Work task:
Of all the lines below, output only those starting at the one with "Proof. intros H. pose" and ending at the one with "Abbreviation setTypeReleaseIterator := (setTypeReleaseIterator", both ends included, exactly as written.

Exercise material:
(* ===== verification/RaxSeekSpec.v ===== *)
(** Seeking in radix trees: any sequence of [raxSeek], [raxNext] and [raxPrev] follows a cursor on
    the entries of the tree in the order of their keys (rax.c). *)

From S2P Require Import Prelude Sds Rax RaxSpec RaxInsertSpec RaxRemoveSpec RaxMapSpec RaxIter RaxIterSpec.

Module RaxSeekSpec.
Import Sds Rax RaxSpec RaxInsertSpec RaxRemoveSpec RaxMapSpec RaxIter RaxIterSpec.

(** * A cursor on a list of entries *)

Section Cursor.
Context {V : Type}.
Abbreviation entry := (bytes * option V)%type.

(** The first and the last entry whose key satisfies a test. *)
Fixpoint first_where (f : bytes -> bool) (es : list entry) : option nat :=
  match es with [] => None | e :: es => if f e.1 then Some O else option_map S (first_where f es) end.

Fixpoint last_where (f : bytes -> bool) (es : list entry) : option nat :=
  match es with
  | [] => None
  | e :: es => match last_where f es with Some i => Some (S i) | None => if f e.1 then Some O else None end
  end.

Lemma first_where_skip f l1 l2 : (forall e, e ∈ l1 -> f e.1 = false) -> first_where f (l1 ++ l2) = option_map (fun i => (length l1 + i)%nat) (first_where f l2).
Proof.
  induction l1 as [|e l1 IH]; intros H; cbn; [by destruct (first_where f l2)|]. rewrite H by left. rewrite IH by (intros; apply H; by right). by destruct (first_where f l2).
Qed.

Lemma first_where_none f (l : list entry) : (forall e, e ∈ l -> f e.1 = false) -> first_where f l = None.
Proof. intros H. pose proof (first_where_skip f l [] H) as E. by rewrite app_nil_r in E. Qed.

Lemma last_where_none f (l : list entry) : (forall e, e ∈ l -> f e.1 = false) -> last_where f l = None.
Proof. induction l as [|e l IH]; intros H; cbn; [done|]. rewrite IH by (intros; apply H; by right). by rewrite H by left. Qed.

Lemma last_where_skip f l1 l2 : (forall e, e ∈ l2 -> f e.1 = false) -> last_where f (l1 ++ l2) = last_where f l1.
Proof. intros H. induction l1 as [|e l1 IH]; cbn; [by apply last_where_none|]. by rewrite IH. Qed.

Lemma last_where_last f (l : list entry) e : f e.1 = true -> last_where f (l ++ [e]) = Some (length l).
Proof. intros H. induction l as [|e' l IH]; cbn; [by rewrite H|]. by rewrite IH. Qed.

(** The head and the last of a list, by position. *)
Definition head_at (k : nat) (l : list entry) : option nat := match l with [] => None | _ => Some k end.
Definition last_at (l : list entry) : option nat := match l with [] => None | _ => Some (length l - 1)%nat end.

Lemma first_where_head f l1 l2 : (forall e, e ∈ l1 -> f e.1 = false) -> (forall e, e ∈ l2 -> f e.1 = true) -> first_where f (l1 ++ l2) = head_at (length l1) l2.
Proof. intros H1 H2. rewrite first_where_skip by done. destruct l2 as [|e l2]; [done|]. cbn. rewrite H2 by left. cbn. by rewrite Nat.add_0_r. Qed.
(* ===== verification/SetTypeSpec.v ===== *)
(** Set objects refine finite sets of strings, whatever their encoding (t_set.c). *)

From S2P Require Import Prelude Endian Util ListpackEnc Listpack ListpackOps ListpackFind Intset Dict DictSpec DictScan SetType.

Module SetTypeSpec.
Import Util Lp Listpack LpOps LpFind SetType.

Section Spec.
Context `{Host} {A : Allocator} `{DT : DictType bytes} `{DL : !DictLaws bytes}.
Context (mode : Dict.dictResizeEnable) (addr : list (list (bytes * unit)) -> Z) (fill : Z) (server : set_config).

Abbreviation setTypeNext := (setTypeNext addr).
Abbreviation setTypeReleaseIterator := (setTypeReleaseIterator addr).
Abbreviation iterate_set := (iterate_set addr).
Abbreviation set_foreach := (set_foreach addr).

(** * Elements *)

(** The string an element stands for. *)
Definition vstr (v : set_value) : bytes := match v with StrVal s => s | IntVal z => sdec z end.

Definition elem_ok (s : bytes) : Prop := bytes_ok s /\ Z.of_nat (length s) < 2 ^ 32.
Definition val_ok (v : set_value) : Prop := match v with StrVal s => elem_ok s | IntVal z => srange 64 z end.

Lemma ll_string_ok z : srange 64 z -> ll_string z = Some (sdec z).
Proof.
  intros Hz. unfold ll_string. pose proof (sdec_length_le z Hz) as Hl. rewrite (ll2string_fits _ _ _ Hz) by (rewrite ?junk_length; unfold LONG_STR_SIZE; lia).
  cbn [mbind option_bind]. rewrite Nat2Z.id. f_equal. apply take_app_length.
Qed.

Lemma value_str_ok v : val_ok v -> value_str v = Some (vstr v).
Proof. destruct v as [s|z]; [done|]. intros Hz. by apply ll_string_ok. Qed.

Lemma vstr_ok v : val_ok v -> elem_ok (vstr v).
Proof. destruct v as [s|z]; [done|]. intros Hz. split; [apply sdec_bytes|]. pose proof (sdec_length_le z Hz). cbn [vstr]. lia. Qed.

Lemma u32_str_ok s : Z.of_nat (length s) < 2 ^ 32 -> u32_str s = s.
Proof. intros Hl. unfold u32_str. rewrite uwrap_small by (unfold urange; lia). rewrite Nat2Z.id. by apply take_ge. Qed.

Lemma string2ll_iff s z : string2ll s = Some z <-> s = sdec z /\ srange 64 z.
Proof. split; [apply string2ll_sound|]. intros [-> Hz]. by apply string2ll_complete. Qed.

Lemma sdec_inj z1 z2 : srange 64 z1 -> srange 64 z2 -> sdec z1 = sdec z2 -> z1 = z2.
Proof. intros H1 H2 E. apply string2ll_complete in H1, H2. rewrite E in H1. congruence. Qed.

(** * Representation *)

(** The element in an entry of a listpack. *)
Definition ent_value (e : bytes) : set_value := match ent_val e with Some (inl s) => StrVal s | Some (inr z) => IntVal z | None => StrVal [] end.

Lemma ent_value_str e : vstr (ent_value e) = ent_str e.
Proof. unfold ent_value, ent_str. by destruct (ent_val e) as [[s|z]|]. Qed.

Definition set_rep (o : robj) (s : gset bytes) : Prop :=
  set_Forall elem_ok s /\
  match o with
  | IntsetObj iset => exists e xs, Intset.intset_rep iset e xs /\ Z.of_nat (length xs) <= set_max_intset_entries server /\ s = list_to_set (map sdec xs)
  | ListpackObj lp => exists ps num, lp_rep lp ps num /\ NoDup (map ent_str ps) /\ s = list_to_set (map ent_str ps)
  | HtObj d => DictSpec.dict_ok d /\ Dict.pauseAutoResize d = 0 /\ s = dom (DictSpec.dmap d)
  end.

Lemma rep_intset iset e xs s : Intset.intset_rep iset e xs -> Z.of_nat (length xs) <= set_max_intset_entries server -> set_Forall elem_ok s -> s = list_to_set (map sdec xs) ->
  set_rep (IntsetObj iset) s.
Proof. intros R Hl Hok Hs. split; [done|]. by exists e, xs. Qed.

Lemma rep_listpack lp ps num s : lp_rep lp ps num -> NoDup (map ent_str ps) -> set_Forall elem_ok s -> s = list_to_set (map ent_str ps) -> set_rep (ListpackObj lp) s.
Proof. intros R Hn Hok Hs. split; [done|]. by exists ps, num. Qed.

Lemma rep_ht (d d' : Dict.dict bytes unit) m s : Dict.pauseAutoResize d = 0 -> DictSpec.holds d d' m -> set_Forall elem_ok s -> s = dom m -> set_rep (HtObj d') s.
Proof. intros Hp Hh Hok Hs. split; [done|]. split_and!; [apply Hh|by rewrite (DictSpec.ho_auto _ _ _ Hh)|by rewrite (DictSpec.ho_map _ _ _ Hh)]. Qed.

(** * Iteration *)

(** The elements in the order of the iteration. *)
Definition values_of (o : robj) (vs : list set_value) : Prop :=
  match o with
  | IntsetObj iset => exists e xs, Intset.intset_rep iset e xs /\ vs = map IntVal xs
  | ListpackObj lp => exists ps num, lp_rep lp ps num /\ vs = map ent_value ps
  | HtObj d => DictSpec.dict_ok d /\ vs = map (fun e => StrVal e.1) (DictSpec.entries d)
  end.

(** Where an iterator is: the elements that are left. *)
Definition iter_at (o : robj) (si : setTypeIterator) (vs : list set_value) : Prop :=
  match o, si with
  | IntsetObj iset, IntsetIter ii => exists e xs i, Intset.intset_rep iset e xs /\ ii = Z.of_nat i /\ vs = map IntVal (drop i xs) /\ (i <= length xs)%nat
  | ListpackObj lp, ListpackIter lpi => exists ps num, lp_rep lp ps num /\
      ((lpi = None /\ vs = map ent_value ps) \/ exists i, lpi = Some (off (take i (ents ps))) /\ (i < length ps)%nat /\ vs = map ent_value (drop (S i) ps))
  | HtObj d, HtIter di => DictSpec.dict_ok d /\ DictScan.it_ok d di /\ DictScan.it_safe di = false /\
      (DictScan.fresh di = false -> DictScan.it_fingerprint di = DictScan.dictFingerprint addr d) /\ vs = map (fun e => StrVal e.1) (DictScan.rem d di)
  | _, _ => False
  end.

Lemma iter_start o vs : values_of o vs -> iter_at o (setTypeInitIterator o) vs.
Proof.
  destruct o as [iset|lp|d]; cbn [values_of iter_at setTypeInitIterator].
  - intros (e & xs & R & ->). exists e, xs, 0%nat. split_and!; [done|done|done|lia].
  - intros (ps & num & R & ->). exists ps, num. split; [done|]. by left.
  - intros [Hd ->]. split_and!; [done|by left|done|done|done].
Qed.

Lemma int_range iset e xs : Intset.intset_rep iset e xs -> Forall (srange 64) xs.
Proof.
  intros R. eapply Forall_impl; [apply (Intset.rep_values _ _ _ R)|]. intros z Hz. destruct (Intset.rep_valid _ _ _ R) as [-> | [-> | ->]]; unfold srange in *; cbn in *; lia.
Qed.

Lemma payload_small lp ps num i e : lp_rep lp ps num -> ps !! i = Some e -> enc_ok e /\ Z.of_nat (length e) < 2 ^ 32.
Proof.
  intros R Hi. split; [eapply Forall_lookup_1; [apply R|done]|]. pose proof (rep_total _ _ _ R) as Ht.
  rewrite <- (take_drop_middle _ _ _ Hi) in Ht.
  change (take i ps ++ e :: drop (S i) ps) with (take i ps ++ [e] ++ drop (S i) ps) in Ht. rewrite total_split in Ht.
  change (body (ents [e])) with (ent (mkent e) ++ []) in Ht. rewrite app_nil_r, ent_length in Ht. cbn [mkent fst] in Ht. lia.
Qed.

(** The value that [lpGetValue] reads at an entry. *)
Lemma get_value lp ps num i e : lp_rep lp ps num -> ps !! i = Some e ->
  exists v, lpGetValue lp (off (take i (ents ps))) = Some v /\
    match v with inl (p, l) => s ← load lp p (Z.to_nat l); Some (StrVal s) | inr z => Some (IntVal z) end = Some (ent_value e) /\ val_ok (ent_value e).
Proof.
  intros R Hi. pose proof (rep_wf _ _ _ R) as W. destruct (payload_small _ _ _ _ _ R Hi) as [He Hl].
  assert (Hx : ents ps !! i = Some (mkent e)) by (unfold ents; by rewrite list_lookup_fmap, Hi).
  destruct (wf_get lp _ num i _ W Hx) as (v & w & Hv & _ & Hw & Hm). cbn [mkent fst] in Hw. unfold lpGetValue. rewrite Hv. cbn [mbind option_bind].
  unfold ent_value. rewrite Hw. destruct v as [o n|z], w as [s|z']; try done.
  - destruct Hm as [-> Hload]. assert (Hs : (length s <= length e)%nat /\ bytes_ok s).
    { unfold ent_val in Hw. destruct (lpGet e 0) as [[o' n'|z']|]; [|done|done]. cbn [mbind option_bind] in Hw. destruct (load e o' (Z.to_nat n')) as [s'|] eqn:El; [|done].
      injection Hw as <-. unfold load in El. case_decide as Hle; [|done]. injection El as <-. split; [rewrite length_take, length_drop; lia|]. apply Forall_take, Forall_drop, He. }
    destruct Hs as [Hs Hb]. rewrite uwrap_small by (unfold urange; lia). eexists. split; [done|]. cbn beta iota. rewrite Nat2Z.id, Hload. split; [done|]. split; [done|lia].
  - destruct Hm as [-> Hz]. eexists. split; [done|]. split; [done|done].
Qed.

(** One call of [setTypeNext], and the release of the iterator after it. *)
Definition next_spec (o : robj) (si : setTypeIterator) (vs : list set_value) : Prop :=
  exists si', setTypeNext o si = Some (o, si', head vs) /\ setTypeReleaseIterator o si' = Some o /\ match vs with [] => True | _ :: vs => iter_at o si' vs end.

Lemma next_intset iset ii vs : iter_at (IntsetObj iset) (IntsetIter ii) vs -> next_spec (IntsetObj iset) (IntsetIter ii) vs.
Proof.
  intros (e & xs & i & R & -> & -> & Hi). pose proof (Intset.rep_bound _ _ _ R) as Hb. unfold next_spec. cbn [SetType.setTypeNext SetType.setTypeReleaseIterator]. unfold Intset.intsetGet.
  rewrite uwrap_small by (unfold urange; lia). rewrite (Intset.rep_get_len _ _ _ R). destruct (Z.ltb_spec (Z.of_nat i) (Z.of_nat (length xs))) as [Hlt|Hge].
  - destruct (lookup_lt_is_Some_2 xs i) as [z Hz]; [lia|]. rewrite swrap_small by (unfold srange; cbn; lia). rewrite (Intset.rep_get _ _ _ _ _ R Hz). cbn [mbind option_bind option_map].
    rewrite (drop_S _ _ _ Hz). eexists. split; [done|]. split; [done|]. exists e, xs, (S i). split_and!; [done|lia|done|lia].
  - cbn [mbind option_bind option_map]. rewrite drop_ge by lia. by eexists.
Qed.
(* ===== verification/SetCmd.v ===== *)
(** The set commands of t_set.c on a database.

    A database maps keys to objects; an object is given by its key, so two arguments are the same
    pointer exactly when they are the same key.  Expiration, notifications, statistics and the
    histogram of key sizes are left out; a command gives back the database, with the count of changes
    [dirty], and its reply.  The number of arguments is checked by the command table. *)

From S2P Require Import Prelude Endian Util ListpackEnc Listpack ListpackOps ListpackFind Intset Dict DictSpec DictScan BitfieldCmd SetType.

(** [qsort] of the C library: some permutation, in an order that the comparison function decides. *)
Class Qsort := {
  qsort {X} : (X -> X -> Z) -> list X -> list X;
  qsort_perm {X} (cmp : X -> X -> Z) (l : list X) : qsort cmp l ≡ₚ l
}.

Module SetCmd.
Import Util Lp Listpack LpOps LpFind SetType.

Inductive kvobj := SetObj (o : robj) | OtherObj (id : Z).

Record redisDb := mkDb { keys : gmap bytes kvobj; dirty : Z }.

Inductive error := WrongType | NumkeysError | TooManyKeys | LimitError | SyntaxError.

(** A set is replied with the length that is announced and the elements that follow. *)
Inductive reply := RInt (n : Z) | RArray (l : list Z) | RSet (len : Z) (l : list bytes) | RErr (e : error).

Inductive set_op := SET_OP_UNION | SET_OP_DIFF.

Section SetCmd.
Context `{Host} {A : Allocator} `{DT : DictType bytes} {Q : Qsort}.
Context (mode : Dict.dictResizeEnable) (addr : list (list (bytes * unit)) -> Z) (fill : Z) (server : set_config).

Abbreviation setTypeAddAux := (setTypeAddAux mode addr fill server).
Abbreviation setTypeAdd := (setTypeAdd mode addr fill server).
Abbreviation setTypeRemoveAux := (setTypeRemoveAux mode fill).
Abbreviation setTypeRemove := (setTypeRemove mode fill).
Abbreviation setTypeIsMemberAux := (setTypeIsMemberAux mode).
Abbreviation setTypeIsMember := (setTypeIsMember mode).
Abbreviation setTypeCreate := (setTypeCreate mode server).
Abbreviation set_foreach := (set_foreach addr).

(** * The database *)

(** The set at a key, NULL, or an object that [checkType] refuses. *)
Definition lookupSet (db : redisDb) (key : bytes) : error + option robj :=
  match keys db !! key with None => inr None | Some (SetObj o) => inr (Some o) | Some (OtherObj _) => inl WrongType end.

(** The set behind a pointer that is not NULL. *)
Definition getSet (db : redisDb) (key : bytes) : option robj := match lookupSet db key with inr r => r | inl _ => None end.

Definition putSet (db : redisDb) (key : bytes) (o : robj) : redisDb := mkDb (<[key := SetObj o]> (keys db)) (dirty db).
Definition touch (db : redisDb) (n : Z) : redisDb := mkDb (keys db) (dirty db + n).
Definition dropKey (db : redisDb) (key : bytes) : redisDb := mkDb (delete key (keys db)) (dirty db).

(** [if (dbDelete(c->db,dstkey)) { ...; server.dirty++; }] *)
Definition dbDelete (db : redisDb) (key : bytes) : redisDb :=
  match keys db !! key with Some _ => touch (dropKey db key) 1 | None => db end.

Definition addReplyBulkLongLong (z : Z) : option bytes := '(buf, len) ← ll2string (junk 64) 64 z; Some (take (Z.to_nat len) buf).

Definition addReplyElement (v : set_value) : option bytes := match v with StrVal s => Some s | IntVal z => addReplyBulkLongLong z end.

(** * Single sets *)

Fixpoint add_members (set : robj) (members : list bytes) (added : Z) : option (robj * Z) :=
  match members with
  | [] => Some (set, added)
  | m :: members => '(set, ok) ← setTypeAdd set m; add_members set members (if (ok : bool) then added + 1 else added)
  end.

Definition saddCommand (db : redisDb) (key : bytes) (members : list bytes) : option (redisDb * reply) :=
  let argc := Z.of_nat (length members) in
  match lookupSet db key with
  | inl e => Some (db, RErr e)
  | inr set =>
    set ← match set with
          | None => v ← head members; setTypeCreate v argc
          | Some set => setTypeMaybeConvert mode addr server set argc
          end;
    '(set, added) ← add_members set members 0;
    set ← (if added =? 0 then Some set else '(set, _) ← setTypeSize set; Some set);
    Some (touch (putSet db key set) added, RInt added)
  end.

(** The set, [deleted] and [keyremoved]. *)
Fixpoint rem_members (set : robj) (members : list bytes) (deleted : Z) : option (robj * Z * bool) :=
  match members with
  | [] => Some (set, deleted, false)
  | m :: members =>
    '(set, ok) ← setTypeRemove set m;
    if (ok : bool) then
      '(set, n) ← setTypeSize set;
      if n =? 0 then Some (set, deleted + 1, true) else rem_members set members (deleted + 1)
    else rem_members set members deleted
  end.

Definition sremCommand (db : redisDb) (key : bytes) (members : list bytes) : option (redisDb * reply) :=
  match lookupSet db key with
  | inl e => Some (db, RErr e)
  | inr None => Some (db, RInt 0)
  | inr (Some set) =>
    '(set, _) ← setTypeSize set;
    '(set, deleted, keyremoved) ← rem_members set members 0;
    let db := if (keyremoved : bool) then dropKey db key else putSet db key set in
    Some (touch db deleted, RInt deleted)
  end.

(** SMOVE between different sets. *)
Definition move_element (db : redisDb) (src dst ele : bytes) (srcset : robj) (dstset : option robj) : option (redisDb * reply) :=
  '(srcset, removed) ← setTypeRemove srcset ele;
  if (removed : bool) then
    '(srcset, srcNewLen) ← setTypeSize srcset;
    let db := if srcNewLen =? 0 then dropKey db src else putSet db src srcset in
    dstset ← match dstset with None => setTypeCreate ele 1 | Some dstset => Some dstset end;
    let db := touch db 1 in
    '(dstset, added) ← setTypeAdd dstset ele;
    if (added : bool) then '(dstset, _) ← setTypeSize dstset; Some (touch (putSet db dst dstset) 1, RInt 1)
    else Some (putSet db dst dstset, RInt 1)
  else Some (putSet db src srcset, RInt 0).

Exercise answer:
Proof. intros H. pose proof (first_where_skip f l [] H) as E. by rewrite app_nil_r in E. Qed.

Lemma last_where_none f (l : list entry) : (forall e, e ∈ l -> f e.1 = false) -> last_where f l = None.
Proof. induction l as [|e l IH]; intros H; cbn; [done|]. rewrite IH by (intros; apply H; by right). by rewrite H by left. Qed.

Lemma last_where_skip f l1 l2 : (forall e, e ∈ l2 -> f e.1 = false) -> last_where f (l1 ++ l2) = last_where f l1.
Proof. intros H. induction l1 as [|e l1 IH]; cbn; [by apply last_where_none|]. by rewrite IH. Qed.

Lemma last_where_last f (l : list entry) e : f e.1 = true -> last_where f (l ++ [e]) = Some (length l).
Proof. intros H. induction l as [|e' l IH]; cbn; [by rewrite H|]. by rewrite IH. Qed.

(** The head and the last of a list, by position. *)
Definition head_at (k : nat) (l : list entry) : option nat := match l with [] => None | _ => Some k end.
Definition last_at (l : list entry) : option nat := match l with [] => None | _ => Some (length l - 1)%nat end.

Lemma first_where_head f l1 l2 : (forall e, e ∈ l1 -> f e.1 = false) -> (forall e, e ∈ l2 -> f e.1 = true) -> first_where f (l1 ++ l2) = head_at (length l1) l2.
Proof. intros H1 H2. rewrite first_where_skip by done. destruct l2 as [|e l2]; [done|]. cbn. rewrite H2 by left. cbn. by rewrite Nat.add_0_r. Qed.
(* ===== verification/SetTypeSpec.v ===== *)
(** Set objects refine finite sets of strings, whatever their encoding (t_set.c). *)

From S2P Require Import Prelude Endian Util ListpackEnc Listpack ListpackOps ListpackFind Intset Dict DictSpec DictScan SetType.

Module SetTypeSpec.
Import Util Lp Listpack LpOps LpFind SetType.

Section Spec.
Context `{Host} {A : Allocator} `{DT : DictType bytes} `{DL : !DictLaws bytes}.
Context (mode : Dict.dictResizeEnable) (addr : list (list (bytes * unit)) -> Z) (fill : Z) (server : set_config).

Abbreviation setTypeNext := (setTypeNext addr).
Abbreviation setTypeReleaseIterator := (setTypeReleaseIterator addr).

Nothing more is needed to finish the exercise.